First principle study of Li adsorption on Single-Wall Boron Nitride Nanotube with Stone-Wales Defect

The discovery of carbon nanotubes (CNTs) by Iijima in 1991 set off a tremendous explosion in the interest in these quasi onedimension materials, which have unusual electric, mechanical, and other promising properties. Recently, boron nitride nanotubes (BNNTs), in which Boron nitride (BN) unit is isoelectronic to C2 unit in CNTs, have attracted increasing attention. BN in hexagonal form is a layered material with a structure of graphite-type, in which planar networks of BN-hexagons are stacked regularly.

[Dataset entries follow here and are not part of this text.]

Lemma other_mark_nonempty mark : other_mark mark <> "".
Proof. unfold other_mark. destruct (mark =? "X")%string; discriminate. Qed.

(** The root loop of the in-place search returns what the by-value
    selection over exhaustive minimax scores returns, and restores the
    board. *)
Lemma Hard_root_loop_exhaustive mark w moves :
  incl moves (get_empty_cells (w_board w)) ->
  forall best_score best_move,
    Hard_root_loop mark (other_mark mark) moves best_score best_move w
    = (Ok (fold_left
             (fun best m =>
                pick_better best m
                  (exhaustive_minimax search_fuel (place (w_board w) m mark) 0
                     false mark (other_mark mark)))
             moves (best_score, best_move)), w).
Proof.
  induction moves as [|m rest IH]; intros Hincl best_score best_move.
  - reflexivity.
  - assert (Hm : In m (get_empty_cells (w_board w)))
      by (apply Hincl; now left).
    assert (Hrest : incl rest (get_empty_cells (w_board w)))
      by (intros x Hx; apply Hincl; now right).
    cbn [Hard_root_loop fold_left].
    assert (Hfuel : (search_measure
                       (w_board (with_board w (place (w_board w) m mark)))
                       false < search_fuel)%nat).
    { unfold with_board. cbn [w_board]. unfold search_measure, search_fuel.
      pose proof (count_empty_le_9 (place (w_board w) m mark)). lia. }
    rewrite (bind_ok _ _ _ _ _ (Board_make_move_empty w m mark Hm)).
    rewrite (bind_ok _ _ _ _ _
               (_minimax_frame mark (other_mark mark) (other_mark_nonempty mark)
                  search_fuel 0 false NegInf PosInf
                  (with_board w (place (w_board w) m mark)) Hfuel)).
    rewrite (bind_ok _ _ _ _ _ (Board_undo_move_placed w m mark Hm)).
    change (w_board (with_board w (place (w_board w) m mark)))
      with (place (w_board w) m mark).
    rewrite alphabeta_full_window.
    unfold pick_better at 2. cbn [fst].
    destruct (score_ltb best_score _); now apply IH.
Qed.

(** The recursion budget does not truncate the exhaustive search: any two
    budgets above the depth measure of a node give the same value. *)
Lemma exhaustive_minimax_fuel_irrelevant ai opp :
  opp <> "" ->
  forall n n' b depth is_max,
    (search_measure b is_max < n)%nat ->
    (search_measure b is_max < n')%nat ->
    exhaustive_minimax n b depth is_max ai opp
    = exhaustive_minimax n' b depth is_max ai opp.
Proof.
  intros Hopp. induction n as [|n IH]; intros n' b depth is_max Hn Hn'.
  - lia.
  - destruct n' as [|n']; [lia|].
    cbn [exhaustive_minimax].
    destruct (check_win b ai); [reflexivity|].
    destruct (check_win b opp); [reflexivity|].
    destruct (check_draw b); [reflexivity|].
    destruct is_max; f_equal; apply map_ext_in; intros m Hin; apply IH.
    + exact (search_measure_max_child _ _ ai n Hin Hn).
    + exact (search_measure_max_child _ _ ai n' Hin Hn').
    + exact (search_measure_min_child _ _ opp n Hopp Hin Hn).
    + exact (search_measure_min_child _ _ opp n' Hopp Hin Hn').
Qed.

(** The in-place alpha-beta search at the root agrees with the by-value
    exhaustive selection and restores the board. *)
Lemma Hard_search_exhaustive (w : World) (mark : string) :
  Hard_root mark w = (Ok (exhaustive_root (w_board w) mark), w)
  /\ find_best_move HardAIStrategy mark w
     = (Ok (snd (exhaustive_root (w_board w) mark)), w).
Proof.
  assert (E : Hard_root mark w = (Ok (exhaustive_root (w_board w) mark), w)).
  { unfold Hard_root, exhaustive_root.
    unfold bind at 1, the_board at 1.
    apply Hard_root_loop_exhaustive, incl_refl. }
  split; [exact E|].
  cbn [find_best_move]. unfold Hard_find_best_move.
  now rewrite (bind_ok _ _ _ _ _ E).
Qed.

(** C4. For every board and mark, the alpha-beta search of
    [HardAIStrategy.find_best_move] (which prunes a branch when
    [beta <= alpha]) raises nothing, leaves the board as it found it, and
    selects the same root move with the same root score as exhaustive minimax
    without pruning over the same depth-adjusted terminal scoring. *)
Theorem alphabeta_matches_exhaustive_minimax (w : World) (mark : string) :
  Hard_root mark w = (Ok (exhaustive_root (w_board w) mark), w)
  /\ find_best_move HardAIStrategy mark w
     = (Ok (snd (exhaustive_root (w_board w) mark)), w).
Proof. exact (Hard_search_exhaustive w mark). Qed.

(** ** The Hard strategy as a function of the board *)

Lemma Hard_find_best_move_pure mark w :
  find_best_move HardAIStrategy mark w
  = (Ok (hard_choice (w_board w) mark), w).
Proof.
  unfold hard_choice.
  rewrite (proj2 (Hard_search_exhaustive
                    (mkWorld (w_board w) rng0) mark)).
  rewrite (proj2 (Hard_search_exhaustive w mark)).
  reflexivity.
Qed.

Lemma Board_make_move_run move mark b r :
  Board_make_move move mark (mkWorld b r)
  = match make_move b move mark with
    | Ok b' => (Ok tt, mkWorld b' r)
    | Raise e => (Raise e, mkWorld b r)
    end.
Proof.
  unfold Board_make_move, update_board, with_board. cbn [w_board w_rng].
  now destruct (make_move b move mark).
Qed.

Lemma hard_vs_hard_rng plies :
  forall mark b r r',
    hard_vs_hard plies mark (mkWorld b r) = hard_vs_hard plies mark (mkWorld b r').
Proof.
  induction plies as [|n IH]; intros mark b r r'; [reflexivity|].
  cbn [hard_vs_hard]. rewrite !Hard_find_best_move_pure. cbn [w_board].
  destruct (hard_choice b mark) as [move|]; [|reflexivity].
  rewrite !Board_make_move_run.
  destruct (make_move b move mark) as [b'|e]; [|reflexivity].
  cbn [w_board].
  destruct (check_win b' mark); [reflexivity|].
  destruct (check_draw b'); [reflexivity|].
  apply IH.
Qed.

Lemma hard_vs_hard_from_empty r :
  hard_vs_hard 9 "X" (mkWorld new_Board r) = Drawn.
Proof.
  rewrite (hard_vs_hard_rng 9 "X" new_Board r rng0). vm_compute. reflexivity.
Qed.

Lemma other_mark_differs mark : other_mark mark <> mark.
Proof.
  unfold other_mark. destruct (mark =? "X")%string eqn:E.
  - apply String.eqb_eq in E. subst. discriminate.
  - apply String.eqb_neq in E. congruence.
Qed.

Lemma make_move_Ok_inv b move mark b' :
  make_move b move mark = Ok b' ->
  In move (get_empty_cells b) /\ b' = place b move mark.
Proof.
  unfold make_move.
  destruct (in_bounds (mx move) (my move)) eqn:Hb; cbn [negb]; [|discriminate].
  destruct (grid_get b (mx move) (my move) =? "")%string eqn:He; cbn [negb];
    [|discriminate].
  intros H. injection H as <-. split; [|reflexivity].
  apply In_get_empty_cells. split; [exact Hb|]. now apply String.eqb_eq.
Qed.

(** Soundness of the exhaustive check: when [never_loses] answers [true],
    no sequence of moves of the other mark wins against the Hard strategy. *)
Lemma never_loses_sound hard plies :
  forall hard_to_move b r opp_moves,
    never_loses plies hard hard_to_move b = true ->
    hard_vs_any plies hard hard_to_move opp_moves (mkWorld b r)
    <> Won (other_mark hard).
Proof.
  assert (Hne : Won hard <> Won (other_mark hard)).
  { intros H. injection H as H. symmetry in H.
    exact (other_mark_differs hard H). }
  induction plies as [|n IH]; intros htm b r opp_moves Hchk; [discriminate|].
  cbn [hard_vs_any never_loses] in *. destruct htm.
  - rewrite Hard_find_best_move_pure. cbn [w_board].
    destruct (hard_choice b hard) as [move|]; [|discriminate].
    rewrite Board_make_move_run.
    destruct (make_move b move hard) as [b'|e]; [|discriminate].
    cbn [w_board].
    destruct (check_win b' hard); [exact Hne|].
    destruct (check_draw b'); [discriminate|].
    now apply IH.
  - destruct opp_moves as [|move rest]; [discriminate|].
    rewrite Board_make_move_run.
    destruct (make_move b move (other_mark hard)) as [b'|e] eqn:Hmk;
      [|discriminate].
    cbn [w_board].
    apply make_move_Ok_inv in Hmk. destruct Hmk as [Hin ->].
    rewrite forallb_forall in Hchk. specialize (Hchk move Hin).
    cbn zeta in Hchk.
    destruct (check_win (place b move (other_mark hard)) (other_mark hard));
      [discriminate|].
    destruct (check_draw (place b move (other_mark hard))); [discriminate|].
    now apply IH.
Qed.


(** ** The Medium strategy *)

(** The probe loop of [_find_winning_move] places and clears a mark on each
    empty cell in turn: it raises nothing, restores the board and returns
    the first cell on which the mark completes a line. *)
Lemma _find_winning_move_loop_frame mark w cells :
  incl cells (get_empty_cells (w_board w)) ->
  _find_winning_move_loop mark cells w
  = (Ok (find (fun m => check_win (place (w_board w) m mark) mark) cells), w).
Proof.
  induction cells as [|m rest IH]; intros Hincl; [reflexivity|].
  assert (Hm : In m (get_empty_cells (w_board w))) by (apply Hincl; now left).
  assert (Hrest : incl rest (get_empty_cells (w_board w)))
    by (intros x Hx; apply Hincl; now right).
  cbn [_find_winning_move_loop find].
  rewrite (bind_ok _ _ _ _ _ (Board_make_move_empty w m mark Hm)).
  unfold bind at 1, the_board at 1. cbn [with_board w_board].
  fold (with_board w (place (w_board w) m mark)).
  rewrite (bind_ok _ _ _ _ _ (Board_undo_move_placed w m mark Hm)).
  destruct (check_win (place (w_board w) m mark) mark); [reflexivity|].
  now apply IH.
Qed.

Recently, BN has been proposed to form nanotubes. BNNTs, contrary to CNTs, are constant bandgap materials, which provide interesting possibilities for potential device applications. BNNTs have a uniform electronic bandgap independent of the diameter and chirality of the tube and thus, in contrast to multi-wall carbon tubes, multi-wall BNNTs are electronically uniform. BNNTs are stable wide-band gap semiconductors, independent of tube diameter andchirality, whereas the electrical performance of CNTs is a complex function of many structural parameters, which are difficult to control.In the present study, the structural and electronic properties of single-wall BNNTs in zigzag model have been investigated by performing density of state (DOS) analysis.